Hi, My name is Dave and I’m a nerd. I’m enjoying the HIVE13 community and would like help it thrive. That said, when I dive into a subject, it may annoy others. Please forgive me in advance.
Learning Delta Printer design and learning enough to improvise like a jazz musician is what I’m up for right now. To that point, I’d like to build a personal copy of a Delta printer design for myself.
Following the learning track started with kinematics fundamentals, to explore why existing design choices were made. I’ve been asking questions and reading critiques to make our own design refinements.
My intent would be to make a printer that performs as well as or better than the existing marketplace printers within a reasonable budget. It doesn’t need to be different from existing designs, it just needs to be well thought out. Not a wrote copy without understanding the choices implicit in the design. If a design choice is good, I’d copy. (imitation is sincere flattery). In the longer run, this printer would be an experimental platform for further improvements.
With that intro, let me further propose some design objectives.
Print envelope Base circle Radius >= 130mm, Z >= 310mm Print step resolution (accuracy) X,Y,Z < 0 050mm, Print speed capability in X,Y,Z >200mm/sec
Heated bed, multi material capability. One material hot end design to start, then add more feeds to the head in stage 2.
Micro-stepping capability with good wave form tuning for a quieter motor and strong positioning performance. This would imply a highly capable controller and power chips for motor control.
What do you all think about design objectives?
A shared bill of materials with collaboration on parts sourcing can help control the budget. We should plan for repair spares in the purchases.
Optional modular alternatives in the bills of material are part of my past product design experience.
Prototyping design elements and testing for quantifiable performance makes good sense. (Confession, I come at product design with a six sigma product reliability background. Though have McaGyvered many a project… this needs more than duct tape and coat hangers. Again, please forgive me, if I nerd my way into the details.)
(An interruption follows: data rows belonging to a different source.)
Lemma returns_try {S E E' A} (m : M S E A) (P : S → A → Prop) s :
  returns m P s →
  returns (try_ (E':=E') m) (λ s' r, match r with inl a => P s' a | inr _ => False end) s.
Proof. intros (s' & a & Hm & HP). exists s', (inl a). unfold try_. by rewrite Hm. Qed.

(** Without overflow checks arithmetic always returns. *)
Lemma returns_u64_checked `{Build} {S E} x (P : S → Z → Prop) s :
  overflow_checks = false → (∀ y, P s y) → returns (E:=E) (u64_checked x) P s.
Proof.
  intros Ho HP. unfold u64_checked. case_decide; [by apply returns_ret|].
  rewrite Ho. by apply returns_ret.
Qed.

(** * Scanning *)

Section scanner.
Context `{Build} `{HashOrder} `{Monero} {W RpcError : Type} `{!MonerodClient W RpcError}
  `{!TypedCrates W RpcError}.
Context {St EI EK EH EF : Type} `{!Storage St EI EK EH EF}.
Context (wf : St → Prop) (view : St → StoreView) `{HL : !LawfulStorage St EI EK EH EF wf view}
  `{HR : !ReliableStorage St EI EK EH EF wf view} `{HN : !InfallibleStorage St EI EK EH EF wf view}.
Notation ScanError := (ScannerError RpcError EI EK EH EF).
Notation Scanner := (Scanner W St).

(** The store runs and is well formed. *)
Definition running (m : Manager St) : Prop := ∃ st, m = Running st ∧ wf st.
(** [self.scanner_handle.lock().await], and dropping the guard. *)
Definition handle_lock : M Gateway AcceptXmrError unit :=
  let! locked := gets g_handle_locked in
  if locked : bool then hang else modify (set_g_locked true).
Definition handle_unlock : M Gateway AcceptXmrError unit := modify (set_g_locked false).

Definition is_finished (t : nat) (g : Gateway) : bool :=
  match g_tasks g !! t with
  | Some task => match t_state task with TaskRunning => false | TaskFinished _ => true end
  | None => true
  end.

(** ** The scanning task *)

Definition new_checker (g : Gateway) : SubKeyChecker :=
  SubKeyChecker_new (g_viewpair g)
    (g_major_index g, saturating_add_u32 (g_major_index g) 1)
    (0, saturating_add_u32 (g_highest_minor_index g) 1).

Definition set_t_state (r : TaskState) (t : Task) : Task :=
  mk_Task (t_block_cache t) (t_txpool_cache t) (t_first_scan t) (t_checker t) r.
Definition set_t_checker (ck : SubKeyChecker) (t : Task) : Task :=
  mk_Task (t_block_cache t) (t_txpool_cache t) (t_first_scan t) ck (t_state t).

(** The scanner of a task, and what a scan leaves behind. *)
Definition load_scanner (g : Gateway) (t : Task) : Scanner W St :=
  mk_Scanner (g_store g) (set_bc_client (g_client g) (t_block_cache t))
    (set_tc_client (g_client g) (t_txpool_cache t)) (g_publisher g) (t_first_scan t).
Definition save_scanner (s : Scanner W St) (ck : SubKeyChecker) (r : TaskState) : Task :=
  mk_Task (s_block_cache s) (s_txpool_cache s) (s_first_scan s) ck r.
Definition save_world (s : Scanner W St) (g : Gateway) : Gateway :=
  set_g_world (bc_client (s_block_cache s)) (s_store s) (s_publisher s)
    (bc_height (s_block_cache s)) (bc_daemon_height (s_block_cache s)) g.

(** One iteration of the loop of task [t].  An error of the scan is only
    logged; a panic ends the task; [false] is a scan that never returns. *)
Definition scanner_iteration (t : nat) (g : Gateway) : Gateway * bool :=
  match g_tasks g !! t with
  | Some task =>
      match t_state task with
      | TaskFinished _ => (g, true)
      | TaskRunning =>
          match g_commands g with
          | Stop :: rest =>
              (set_g_tasks (<[t := set_t_state (TaskFinished (inl tt)) task]> (g_tasks g))
                 (set_g_commands rest g), true)
          | [] =>
              let ck := if checker_table_len (t_checker task) <=? g_highest_minor_index g
                        then new_checker g else t_checker task in
              let '(s, r) := Scanner_scan ck (load_scanner g task) in
              let st := match r with
                        | Panic => TaskFinished (inr Threading)
                        | _ => TaskRunning
                        end in
              (set_g_tasks (<[t := save_scanner s ck st]> (g_tasks g)) (save_world s g),
               match r with Hang => false | _ => true end)
          end
      end
  | None => (g, true)
  end.

(** [handle.join().await]: the task runs on; with a command waiting for it,
    it is over after one iteration, else it goes on forever. *)
Definition join (t : nat) : M Gateway AcceptXmrError unit :=
  modify (λ g, (scanner_iteration t g).1) ;;;
  let! tasks := gets g_tasks in
  match tasks !! t with
  | Some task =>
      match t_state task with
      | TaskFinished (inl _) => ret tt
      | TaskFinished (inr e) => throw (ScannerFailed e)
      | TaskRunning => hang
      end
  | None => panic
  end.

(** ** Starting and stopping *)

(** The first block of [run]. *)
Definition run_check : M Gateway AcceptXmrError unit :=
  handle_lock ;;;
  let! g := gets id in
  handle_unlock ;;;
  match g_handle g with
  | Some handle => if negb (is_finished handle g) then throw AlreadyRunning else ret tt
  | None => ret tt
  end.

Definition gateway_env (g : Gateway) : ScannerEnv W St :=
  mk_ScannerEnv (g_client g) (g_store g) (g_publisher g) (g_block_cache_height g)
    (g_cached_daemon_height g).
Definition set_gateway_env (e : ScannerEnv W St) (g : Gateway) : Gateway :=
  set_g_world (env_client e) (env_store e) (env_publisher e) (env_cache_height e)
    (env_daemon_height e) g.

(** The rest of [run]: the scanner is created before the lock is taken again. *)
Definition run_start : M Gateway AcceptXmrError unit :=
  let! g := gets id in
  let! scanner := zoom gateway_env set_gateway_env (map_err ScannerFailed
    (Scanner_new DEFAULT_BLOCK_CACHE_SIZE (g_initial_height g))) in
  handle_lock ;;;
  modify (λ g, set_g_tasks (g_tasks g ++ [save_scanner scanner (new_checker g) TaskRunning])
                 (set_g_handle (Some (length (g_tasks g))) g)) ;;;
  handle_unlock.

Definition PaymentGateway_run : M Gateway AcceptXmrError unit :=
  run_check ;;; run_start.

Inductive PaymentGatewayStatus :=
  | StatusRunning
  | NotRunning
  | StatusError (e : AcceptXmrError).

(** The guard of the first line lives until the function returns. *)
Definition PaymentGateway_status : M Gateway AcceptXmrError PaymentGatewayStatus :=
  handle_lock ;;;
  let! g := gets id in
  match g_handle g with
  | None => handle_unlock ;;; ret NotRunning
  | Some handle =>
      if is_finished handle g then
        handle_lock ;;;
        let! owned_handle := gets g_handle in
        modify (set_g_handle None) ;;;
        handle_unlock ;;;
        let! r :=
          match owned_handle with
          | Some handle =>
              let! r := try_ (join handle) in
              match r with
              | inl _ => ret NotRunning
              | inr e => ret (StatusError e)
              end
          | None => ret NotRunning
          end in
        handle_unlock ;;; ret r
      else handle_unlock ;;; ret StatusRunning
  end.

(** Here too the guard lives as long as the [match]. *)
Definition PaymentGateway_stop : M Gateway AcceptXmrError unit :=
  handle_lock ;;;
  let! g := gets id in
  modify (set_g_handle None) ;;;
  match g_handle g with
  | None => handle_unlock
  | Some thread =>
      (if is_finished thread g then ret tt
       else modify (λ g, set_g_commands (g_commands g ++ [Stop]) g)) ;;;
      let! r := try_ (join thread) in
      handle_unlock ;;; result r
  end.

(** ** Invoices *)

Definition gateway_store {A} (m : M (Manager St) (StorageError EI EK EH EF) A) :
    M Gateway AcceptXmrError A :=
  zoom g_store set_g_store (map_err StorageFailed m).

Definition PaymentGateway_daemon_height : M Gateway AcceptXmrError Z :=
  zoom g_client set_g_client (map_err Rpc mc_daemon_height).

Definition PaymentGateway_new_invoice
    (piconeros confirmations_required expiration_in : Z) (description : string) :
    M Gateway AcceptXmrError InvoiceId :=
  let amount := piconeros in
  let! (sub_index, subaddress) :=
    zoom g_subaddresses set_g_subaddresses SubaddressCache_remove_random in
  let! cached_daemon_height := gets g_cached_daemon_height in
  let! creation_height :=
    (if negb (cached_daemon_height =? 0) then ret cached_daemon_height
     else PaymentGateway_daemon_height) in
  let! invoice := Invoice_new subaddress sub_index creation_height amount confirmations_required
                    expiration_in description in
  gateway_store (Client_insert_invoice invoice) ;;;
  modify (λ g, set_g_publisher (Publisher_insert_invoice (Invoice_id invoice) (g_publisher g)) g) ;;;
  ret (Invoice_id invoice).

Definition PaymentGateway_remove_invoice (invoice_id : InvoiceId) :
    M Gateway AcceptXmrError (option Invoice) :=
  let! removed := gateway_store (Client_remove_invoice invoice_id) in
  match removed with
  | Some old =>
      modify (λ g, set_g_subaddresses
        (SubaddressCache_insert (sub_index invoice_id) (inv_address old) (g_subaddresses g)) g) ;;;
      modify (λ g, set_g_publisher (Publisher_remove_invoice invoice_id (g_publisher g)) g) ;;;
      ret (Some old)
  | None => ret None
  end.

Definition PaymentGateway_subscribe (sender_id : Z) (invoice_id : InvoiceId) (g : Gateway) :
    Gateway * option nat :=
  let '(p, subscriber) := Publisher_subscribe sender_id invoice_id (g_publisher g) in
  (set_g_publisher p g, subscriber).
Definition PaymentGateway_subscribe_all (sender_id : Z) (g : Gateway) : Gateway * nat :=
  let '(p, subscriber) := Publisher_subscribe_all sender_id (g_publisher g) in
  (set_g_publisher p g, subscriber).

Definition PaymentGateway_cache_height (g : Gateway) : Z := g_block_cache_height g.
Definition PaymentGateway_get_invoice (invoice_id : InvoiceId) :
    M Gateway AcceptXmrError (option Invoice) :=
  gateway_store (Client_get_invoice invoice_id).
Definition PaymentGateway_get_invoice_ids : M Gateway AcceptXmrError (list InvoiceId) :=
  gateway_store Client_get_invoice_ids.
Definition PaymentGateway_daemon_url (g : Gateway) : string := mc_url (g_client g).

(** ** The builder *)

Section builder.
Context `{!GatewayCrates W}.

Record PaymentGatewayBuilder := mk_Builder {
  b_daemon_url : string;
  b_daemon_username : option string;
  b_daemon_password : option string;
  b_rpc_timeout : Z;
  b_rpc_connection_timeout : Z;
  b_private_view_key : string;
  b_primary_address : string;
  b_scan_interval : Z;
  b_store : St;
  b_major_index : Z;
  b_initial_height : option Z;
  b_seed : option Z;
}.

Definition PaymentGatewayBuilder_new (private_view_key primary_address : string) (store : St) :
    PaymentGatewayBuilder :=
  mk_Builder DEFAULT_DAEMON None None DEFAULT_RPC_TOTAL_TIMEOUT DEFAULT_RPC_CONNECTION_TIMEOUT
    private_view_key primary_address DEFAULT_SCAN_INTERVAL store 0 None None.

Definition Builder_daemon_url (url : string) (b : PaymentGatewayBuilder) : PaymentGatewayBuilder :=
  mk_Builder url (b_daemon_username b) (b_daemon_password b) (b_rpc_timeout b)
    (b_rpc_connection_timeout b) (b_private_view_key b) (b_primary_address b)
    (b_scan_interval b) (b_store b) (b_major_index b) (b_initial_height b) (b_seed b).
Definition Builder_daemon_login (username password : string) (b : PaymentGatewayBuilder) :
    PaymentGatewayBuilder :=
  mk_Builder (b_daemon_url b) (Some username) (Some password) (b_rpc_timeout b)
    (b_rpc_connection_timeout b) (b_private_view_key b) (b_primary_address b)
    (b_scan_interval b) (b_store b) (b_major_index b) (b_initial_height b) (b_seed b).
Definition Builder_rpc_timeout (t : Z) (b : PaymentGatewayBuilder) : PaymentGatewayBuilder :=
  mk_Builder (b_daemon_url b) (b_daemon_username b) (b_daemon_password b) t
    (b_rpc_connection_timeout b) (b_private_view_key b) (b_primary_address b)
    (b_scan_interval b) (b_store b) (b_major_index b) (b_initial_height b) (b_seed b).
Definition Builder_rpc_connection_timeout (t : Z) (b : PaymentGatewayBuilder) :
    PaymentGatewayBuilder :=
  mk_Builder (b_daemon_url b) (b_daemon_username b) (b_daemon_password b) (b_rpc_timeout b)
    t (b_private_view_key b) (b_primary_address b)
    (b_scan_interval b) (b_store b) (b_major_index b) (b_initial_height b) (b_seed b).
Definition Builder_scan_interval (t : Z) (b : PaymentGatewayBuilder) : PaymentGatewayBuilder :=
  mk_Builder (b_daemon_url b) (b_daemon_username b) (b_daemon_password b) (b_rpc_timeout b)
    (b_rpc_connection_timeout b) (b_private_view_key b) (b_primary_address b)
    t (b_store b) (b_major_index b) (b_initial_height b) (b_seed b).
Definition Builder_seed (seed : Z) (b : PaymentGatewayBuilder) : PaymentGatewayBuilder :=
  mk_Builder (b_daemon_url b) (b_daemon_username b) (b_daemon_password b) (b_rpc_timeout b)
    (b_rpc_connection_timeout b) (b_private_view_key b) (b_primary_address b)
    (b_scan_interval b) (b_store b) (b_major_index b) (b_initial_height b) (Some seed).
Definition Builder_account_index (index : Z) (b : PaymentGatewayBuilder) : PaymentGatewayBuilder :=
  mk_Builder (b_daemon_url b) (b_daemon_username b) (b_daemon_password b) (b_rpc_timeout b)
    (b_rpc_connection_timeout b) (b_private_view_key b) (b_primary_address b)
    (b_scan_interval b) (b_store b) index (b_initial_height b) (b_seed b).
Definition Builder_initial_height (height : Z) (b : PaymentGatewayBuilder) :
    PaymentGatewayBuilder :=
  mk_Builder (b_daemon_url b) (b_daemon_username b) (b_daemon_password b) (b_rpc_timeout b)
    (b_rpc_connection_timeout b) (b_private_view_key b) (b_primary_address b)
    (b_scan_interval b) (b_store b) (b_major_index b) (Some height) (b_seed b).

Definition build_inner (b : PaymentGatewayBuilder) (monerod_client : W) :
    outcome AcceptXmrError Gateway :=
  let store := Client_new (b_store b) in
  match PrivateKey_from_str (b_private_view_key b) with
  | inr e => Err (Parse "PrivateKey" "[REDACTED]" e)
  | inl view =>
      match Address_public_spend (b_primary_address b) with
      | inr e => Err (Parse "Address" (b_primary_address b) e)
      | inl spend =>
          let viewpair := ViewPair_new view spend in
          match SubaddressCache_init viewpair (b_major_index b) (b_seed b) store with
          | (store, Ok subaddresses) =>
              Ok (mk_Gateway monerod_client viewpair (b_scan_interval b) store subaddresses
                    (b_major_index b) (b_initial_height b) 0 0 None false [] Publisher_new [])
          | (_, Err e) => Err (StorageFailed e)
          | (_, Panic) => Panic
          | (_, Hang) => Hang
          end
      end
  end.

Definition build (b : PaymentGatewayBuilder) : outcome AcceptXmrError Gateway :=
  match Uri_from_str (b_daemon_url b) with
  | inr e => Err (Parse "Uri" (b_daemon_url b) e)
  | inl url =>
      build_inner b (RpcClient_new url (b_rpc_timeout b) (b_rpc_connection_timeout b)
                       (b_daemon_username b) (b_daemon_password b) (b_seed b))
  end.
The existing parts that are of concern to me specifically are:
- Rods and rod ends, Arms ~260mm could print the entire 130mm radius hex mirror build plates we have. Rod ends work, they just take more effort to install/remove.
- Carbon fiber tubes as vertical columns are a flexibility concern. X,Y acceleration vectors could drive significant displacement which would be errors in a print. There are too many unknowns to run the carbon tubes displacement or harmonic vibration calculations like you can with steel rods, but being able to easily bend a tube with one finger an experienced gut says the tubes would flex in operation. Probably would not harmonically resonate with higher stepper rates, but would move.
For those reasons, I wouldn’t choose to use the rod ends or carbon tubes in my own printer build.
I’m willing to buy and contribute parts to help test designs and most likely build along at home too. (May well wind up buying a Prusa I3 clone kit to be able to print parts.)
Along that line, I’m in with prototype exploration of 32 bit control boards and motor power control chips for microstepping. Smoothieware seems to be a good candidate, maybe there are others. Plenty to research and discuss. Magnetic joint design is also something to prototype.
OK. Now you all will certainly let me know what you think.
Best Regards,
Dave
PS - The kinematics spreadsheet is built from the kinematics in the two papers posted on the project wiki. Steve Graves and Deepak Kandepet did very good work. I’ve tried to use their terms in the calculations. If you have questions or corrections or would like a conversational walk through, drop me a private note.